▶ EXERCISE:
Going line by line through the records below, count those containing the word "received", then give only the count.

▶ DATA SECTION:
========
Lemma note_publication_hand s c r s' : note_publication s c r = Some s' -> in_hand s' = in_hand s /\ is_Some (in_hand s).
Proof.
  destruct s as [|m lease ran ck n [o'|] []|]; try done. simpl. destruct (publishes _ _ _ _) as [o|]; [|done]. simpl.
  destruct (_ && _); [|done]. destruct r as [[]|]; intros [= <-]; split; simpl; eauto.
Qed.

Lemma note_claim_hand s c r s' : note_claim s c r = Some s' -> in_hand s' = in_hand s /\ is_Some (in_hand s).
Proof.
  destruct s as [|m [l'|] [] ck [|n|n] [o'|] []|]; try done. simpl. destruct (claims m c); [|done].
  destruct r as [[[]|]|]; intros [= <-]; split; simpl; eauto.
Qed.

(** A step of another kind keeps the record in hand. *)
Lemma protocol_hand s x s' :
  protocol s x = Some s' -> receipt x = false -> (forall m, x <> Dropped (WCommit m)) ->
  (forall m r, x <> Answered (WCommit m) r) -> s' = s \/ (in_hand s' = in_hand s /\ is_Some (in_hand s)).
Proof.
  intros Hp Hr Hd Ha. destruct x as [c r|c]; destruct c as [| | | | | | |c|[] l|l o|l|k j|rs|k f|p|sc p cf|m|msg|];
    try (left; by simplify_eq/=); try (right; by eapply note_publication_hand); try (right; by eapply note_claim_hand);
    try (by edestruct Hd); try (by edestruct Ha).
  all: try (destruct r as [m|]; [done|left; by simplify_eq/=]).
  all: right; cbn in Hp; unfold note_check, note_run, note_complete, note_release in Hp; repeat case_match; simplify_eq/=; eauto.
  all: by eapply note_publication_hand.
Qed.

Lemma in_order_step s tr x s' : in_order s tr -> protocol s x = Some s' -> in_order s' (tr ++ [x]).
Proof.
  intros Ho Hp. assert (received (tr ++ [x]) = received tr ++ omap receipt_of [x]) as Er by apply omap_app.
  assert (committed (tr ++ [x]) = committed tr ++ omap commit_of [x]) as Ec by apply omap_app.
  destruct (decide (receipt x = false)) as [Hr|Hr].
  2:{ destruct x as [c r|c]; [|done]. destruct c; try done. destruct r as [m|]; [|done]. destruct s; try done.
      injection Hp as <-. unfold in_order in *. rewrite Er, Ec, Ho. cbn. by rewrite app_nil_r. }
  assert (omap receipt_of [x] = []) as Er'.
  { destruct x as [c r|c]; [|done]. destruct c; try done. by destruct r. }
  assert ((exists m, x = Dropped (WCommit m)) \/ (exists m r, x = Answered (WCommit m) r)
    \/ ((forall m, x <> Dropped (WCommit m)) /\ forall m r, x <> Answered (WCommit m) r)) as [[m ->]|[(m & r & ->)|[Hd Ha]]].
  { destruct x as [c r|c]; destruct c; eauto; right; right; by split. }
  - destruct s as [|m' lease ran ck n pub []|]; try done. cbn in Hp. case_bool_decide; [|done]. injection Hp as <-.
    exists m'. by rewrite Er, Ec, Ho, Er', !app_nil_r.
  - destruct s as [|m' lease ran ck n pub []|]; try done. cbn in Hp. case_bool_decide; [|done]. injection Hp as <-. subst m'.
    destruct r as [u|e]; cbn; rewrite Er, Ec, Ho, Er', ?app_nil_r; [done|by exists m].
  - assert (omap commit_of [x] = []) as Ec'.
    { destruct x as [c r|c]; [|done]. destruct c; try done. by edestruct Ha. }
    rewrite Er', app_nil_r in Er. rewrite Ec', app_nil_r in Ec.
    destruct (protocol_hand s x s' Hp Hr Hd Ha) as [-> | [Eh [m Em]]].
    + unfold in_order in *. destruct s; by rewrite Er, Ec.
    + destruct s; try done. rewrite Em in Eh. destruct s'; try done. simplify_eq/=. unfold in_order in *. by rewrite Er, Ec.
Qed.

Lemma watch_in_order tr s : watch protocol Idle tr = Some s -> in_order s tr.
Proof.
  revert s. induction tr as [|x tr IH] using rev_ind; intros s Hw; [by injection Hw as <-|].
  rewrite watch_app in Hw. destruct (watch protocol Idle tr) as [s1|] eqn:E; [|done]. simpl in Hw.
  destruct (protocol s1 x) as [s2|] eqn:Ex; [|done]. injection Hw as <-. eapply in_order_step; [by apply IH|done].
Qed.

(** ** The properties *)

(** C3: whatever its environment does, every run of the worker follows the
    settlement protocol: a slice is executed at most once per delivery, and only
    under a lease granted for that very attempt; nothing is published under a
    lease without a successful owner check since the previous attempt; after an
    acknowledged publication there is no other; the outcome is recorded under the
    same lease and matches what was published; a lease is released only while its
    record is unsettled; no more publication attempts than the limit are made; no
    bounded loop falls through; and the next record is received only after the
    previous one was committed. *)
Theorem worker_follows_settlement_protocol fuel tr o :
  runs (worker_loop config plans fuel) tr o -> is_Some (watch protocol Idle tr).
Proof. intros Hr. destruct (worker_loop_safe fuel tr o Hr) as (s & E & _). by rewrite E. Qed.

(** C10: a source offset is committed only after the disposition of that very
    record became durable since it was received: the store reported the execution
    as completed, or its dead letter was acknowledged and it was never executed,
    or its lease was granted, its terminal record acknowledged by the broker and
    the outcome acknowledged by the store. *)
Theorem commit_follows_durable_disposition fuel tr1 x tr2 o m :
  runs (worker_loop config plans fuel) (tr1 ++ x :: tr2) o ->
  x = Dropped (WCommit m) \/ (exists r, x = Answered (WCommit m) r) ->
  (exists tr0, tr1 = tr0 ++ Answered WReceive (Some m) :: since_receipt tr1) /\ settled_by m (since_receipt tr1).
Proof.
  intros Hr Hx. destruct (worker_loop_safe fuel _ o Hr) as (s & E & _). rewrite watch_app in E.
  destruct (watch protocol Idle tr1) as [s1|] eqn:E1; [|done]. simpl in E.
  assert (exists ok s2, note_commit s1 m ok = Some s2) as (ok & s2 & Hc).
  { destruct Hx as [-> | [r ->]]; cbn in E; (destruct (note_commit s1 m _) as [s2|] eqn:E2; [by eexists _, _|done]). }
  destruct s1 as [|m' lease ran ck n pub []|]; try done. simpl in Hc. case_bool_decide; [subst m'|done].
  destruct (watch_story tr1 _ E1) as (_ & _ & Ht0 & _ & _ & _ & _ & _ & Hs). by split; [|apply Hs].
Qed.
========
▶ WRITTEN ANSWER:
3